Dogs have behavioral and circulating hormone responses to the presence or absence of their owner — and in interacting with their owner — that parallel what we see when humans interact with other humans with whom they share a bond: close friends, family members, and children.
That suggests that biological correlates of the human-animal bond are similar — at least in some ways — to human-human bonds.
And we know that humans get very distressed if someone they care about and have a close bond with dies.
That’s one line of evidence. Another is that, phenomenologically, we can see examples of dogs that show evidence of distress when they’re separated from their owner even for a short period of time.
When the owner goes to work, a lot of dogs have separation anxiety.
Or if the owner does die, then dogs commonly exhibit distress that can take the form of destructive behavior or something that might look like reduced activity levels — what depression looks like in humans.
Dogs are a really unique window on how brains change across generations when there’s selection pressure on behavior.
One thing we don’t know is to what extent biological bonding mechanisms within a group of wolves are similar to the mechanisms that support bonding between dogs and humans.
Another thing we don’t fully understand is to what degree different dog breeds might have different patterns of bonding with humans.
It seems like a reasonable hypothesis. Some breeds of dogs have been selected for cooperative working behaviors with one individual human — really one-on-one cooperation.
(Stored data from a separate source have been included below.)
(** After it, the presented token is the successor's predecessor ... *)
Lemma rotation_linked s token token2 s' : rotation s token token2 s' ->
  linked (hash_token token) (hash_token token2) (sessions s').
Proof.
  intros Hrot. destruct (rotation_row _ _ _ _ Hrot) as (l & r & now & days & _ & _ & _ & _ & Hp & Hl).
  eapply linked_prune; [exact Hp|]. intros x Hx _ Hh. by destruct (Hl x Hx) as [->|[_ Hout]].
Qed.

(** ... current nowhere ... *)
Lemma rotation_retired s token token2 s' : rotation s token token2 s' -> retired (hash_token token) (sessions s').
Proof.
  intros Hrot. destruct (rotation_issued _ _ _ _ Hrot) as (_ & _ & Hne).
  intros x Hx Hv He. rewrite (rotation_linked _ _ _ _ Hrot x Hx Hv (current_in _ _ He)) in He. by destruct Hne.
Qed.

(** ... and its own predecessor is dead. *)
Lemma rotation_kills s token token2 s' uid h : rotation s token token2 s' ->
  issued (drawn s) uid h -> h <> hash_token token -> linked h (hash_token token) (sessions s) -> dead h (sessions s').
Proof.
  intros Hrot Hi Hne Hlink. destruct (rotation_row _ _ _ _ Hrot) as (l & r & now & days & _ & _ & _ & Ht & Hp & Hl).
  eapply dead_prune; [exact Hp|]. intros x Hx Hv Hh. destruct (Hl x Hx) as [->|[Hin Hout]].
  - unfold hashes in Hh. cbn in Hh. apply elem_of_cons in Hh as [Hh|Hh%list_elem_of_singleton]; [|done].
    by destruct (issued_fresh _ _ _ _ _ Hi Ht).
  - destruct Hout. apply current_in. by apply Hlink.
Qed.

(** The reply rotates the token. *)
Definition rotates (token : string) (x : reply) : bool :=
  match x with Rotated t _ _ => bool_decide (t = token) | _ => false end.

Lemma rotates_spec token x : rotates token x = true -> exists a token2, x = Rotated token a token2.
Proof. destruct x; try done. cbn. intros ->%bool_decide_eq_true. eauto. Qed.

Lemma rotation_after o s token a token2 : wf s -> (exec o s).2 = Rotated token a token2 -> exists uid,
  issued (drawn s) uid (hash_token token) /\ hash_token token <> hash_token token2 /\
  retired (hash_token token) (sessions (exec o s).1) /\
  linked (hash_token token) (hash_token token2) (sessions (exec o s).1).
Proof.
  intros Hwf Hx. pose proof (rotation_exec _ _ _ _ _ Hwf Hx) as Hrot.
  destruct (rotation_issued _ _ _ _ Hrot) as (uid & Hi & Hne). destruct (base_same o s) as [_ Hd].
  rewrite Hd in Hi. exists uid. split_and!; [done..|by eapply rotation_retired|by eapply rotation_linked].
Qed.

Lemma retired_rotates o s token : wf s -> retired (hash_token token) (sessions s) -> rotates token (exec o s).2 = false.
Proof.
  intros Hwf Hr. destruct (rotates _ _) eqn:Hx; [|done]. apply rotates_spec in Hx as (a & token2 & Hx).
  destruct (rotation_row _ _ _ _ (rotation_exec _ _ _ _ _ Hwf Hx)) as (_ & r & _ & _ & Hin & He & Hv & _).
  destruct (base_same o s) as [Hs _]. rewrite Hs in Hin. by destruct (Hr r Hin Hv).
Qed.

Definition count_rotations (token : string) (l : list reply) : nat := length (List.filter (rotates token) l).

Lemma retired_run ops s uid token : wf s -> issued (drawn s) uid (hash_token token) ->
  retired (hash_token token) (sessions s) -> count_rotations token (replies ops s) = 0%nat.
Proof.
  unfold count_rotations. revert s. induction ops as [|o ops IH]; intros s Hwf Hi Hr; cbn; [done|].
  rewrite retired_rotates by done. apply IH; [by apply wf_exec|by apply issued_exec|by eapply retired_exec].
Qed.

Lemma rotations_once ops s token : wf s -> (count_rotations token (replies ops s) <= 1)%nat.
Proof.
  revert s. induction ops as [|o ops IH]; intros s Hwf; [cbn; lia|].
  unfold count_rotations in *. cbn [replies List.filter]. destruct (rotates token (exec o s).2) eqn:Hx.
  - apply rotates_spec in Hx as (a & token2 & Hx).
    destruct (rotation_after _ _ _ _ _ Hwf Hx) as (uid & Hi & _ & Hr & _). cbn [length].
    pose proof (retired_run ops (exec o s).1 uid token (wf_exec _ _ Hwf) (issued_exec _ _ _ _ Hwf Hi) Hr) as H0'.
    unfold count_rotations in H0'. lia.
  - by apply IH, wf_exec.
Qed.

Lemma linked_run ops s token a token2 : wf s -> Rotated token a token2 ∈ replies ops s -> exists uid,
  issued (drawn (run ops s)) uid (hash_token token) /\ hash_token token <> hash_token token2 /\
  linked (hash_token token) (hash_token token2) (sessions (run ops s)).
Proof.
  assert (Hstay : forall uid ops' s1, wf s1 -> issued (drawn s1) uid (hash_token token) ->
    hash_token token <> hash_token token2 -> linked (hash_token token) (hash_token token2) (sessions s1) ->
    issued (drawn (run ops' s1)) uid (hash_token token) /\
    linked (hash_token token) (hash_token token2) (sessions (run ops' s1))).
  { intros uid ops'. induction ops' as [|o ops' IH]; intros s1 Hwf Hi Hne Hl; cbn; [done|].
    apply IH; [by apply wf_exec|by apply issued_exec|done|by eapply linked_exec]. }
  revert s. induction ops as [|o ops IH]; intros s Hwf; cbn; [by intros ?%elem_of_nil|].
  intros [Hx|Hx]%elem_of_cons; [|by apply IH; [apply wf_exec|]].
  destruct (rotation_after _ _ _ _ _ Hwf (eq_sym Hx)) as (uid & Hi & Hne & _ & Hl). exists uid.
  destruct (Hstay uid ops (exec o s).1) as [? ?]; [by apply wf_exec|by apply issued_exec|done..].
Qed.

Lemma superseded ops s o token1 a1 token2 a2 token3 : wf s ->
  Rotated token1 a1 token2 ∈ replies ops s -> (exec o (run ops s)).2 = Rotated token2 a2 token3 ->
  exists uid, issued (drawn (exec o (run ops s)).1) uid (hash_token token1) /\
    dead (hash_token token1) (sessions (exec o (run ops s)).1).
Proof.
  intros Hwf H1 H2. destruct (linked_run _ _ _ _ _ Hwf H1) as (uid & Hi & Hne & Hl).
  pose proof (wf_run ops s Hwf) as Hwf'. exists uid. split; [by apply issued_exec|].
  destruct (base_same o (run ops s)) as [Hs Hd].
  eapply (rotation_kills _ _ _ _ uid); [by apply rotation_exec in H2|by rewrite Hd|done|by rewrite Hs].
Qed.

(** A row that is revoked takes all its tokens with it. *)
Lemma revoked_dead s r h l' : wf s -> r ∈ sessions s -> h ∈ hashes r ->
  prune (fun _ => True) (sessions s) l' -> (forall r', r' ∈ l' -> s_id r' = s_id r -> s_is_revoked r' = true) -> dead h l'.
Proof.
  intros Hwf Hr Hh Hp Hrev x Hx Hv Hin.
  destruct (pruned_elem _ _ _ _ Hp Hx) as (y & Hy & Hle). rewrite (lesser_hashes _ _ _ Hle) in Hin.
  assert (y = r) as -> by (by eapply same_hash; [apply wf_rows|..]).
  destruct Hle as [Hid _]. by rewrite (Hrev x Hx Hid) in Hv.
Qed.

Lemma logout_kills w token s r h : wf s -> pending w s = None -> r ∈ sessions s ->
  hash_token token ∈ hashes r -> h ∈ hashes r -> dead h (sessions (exec (Call w (Logout (Some token))) s).1).
Proof.
  intros Hwf Hp Hr Ht Hh. cbn. rewrite Hp. unfold logout.
  destruct (first_where _ _) as [r0|] eqn:Hf.
  - apply first_where_Some in Hf as [Hr0 Hm%mentions_hashes].
    assert (r0 = r) as -> by (by eapply same_hash; [apply wf_rows|..]).
    eapply (revoked_dead s r); [done..| |]; cbn.
    + apply prune_update. intros x _ _. by apply lesser_revoke.
    + intros x Hx Hid. apply elem_of_map in Hx as (y & -> & Hy). destruct (s_id y =? s_id r) eqn:Hyid; [done|].
      apply Z.eqb_neq in Hyid. done.
  - pose proof (first_where_None _ _ Hf r Hr) as Hm. by rewrite (proj2 (mentions_hashes _ _) Ht) in Hm.
Qed.

(** ** Credential epochs *)

(** The user exists, and neither the row nor a reset under way has an epoch below [k]. *)
Record floor (uid k : Z) s : Prop := {
  fl_exists : exists u, u ∈ users s /\ u_id u = uid;
  fl_users : forall u, u ∈ users s -> u_id u = uid -> k <= u_auth_epoch u;
  fl_busy : forall w row u h, (w, Resetting row u h) ∈ busy s -> u_id u = uid -> k <= u_auth_epoch u }.

(** No call removes the row of [uid]. *)
Definition keeps (uid : Z) (o : op) : bool :=
  match o with Call _ (DeleteUser _ id) => negb (id =? uid) | _ => true end.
Examples of that could be border collies, Australian shepherds, and other livestock herding dogs that interact closely with a human handling livestock.
Other breeds don’t have that cooperative working arrangement with a single human. A livestock guardian dog seems to form strong social bonds with the livestock rather than with the human. And then there are other breeds of dogs that have been developed for human companionship.
It’s possible that they might show different patterns of bonding, maybe less with one person and more with an entire household — but that’s speculation.
Aside from genetic differences across breeds, individual dogs’ histories of positive interactions with individual people must also play a big role.
From the basic science perspective, I think dogs are a really unique window on how brains change across generations when there’s selection pressure on behavior.
We have all these different breeds that have been selectively bred for different behavioral profiles, different types of cognitive abilities, different skills, and so forth.
And there’s nothing else really like that in the animal kingdom. Studying them is a way for us to understand brain evolution in a more precise way than we can get from studying any other species.
I think we’re at a point in dog research where we’re just starting to get empirical evidence of things that people who have interacted with dogs take as a given.
For example, there were a few papers over the past few years establishing that dogs experience jealousy, and I think anybody who’s ever had more than one dog in their house at once knows that that happens.
And this question — whether dogs would care if their human dies — is along the same lines. But it’s still important to get that empirical validation and not just go off of our gut understanding of how their minds are working.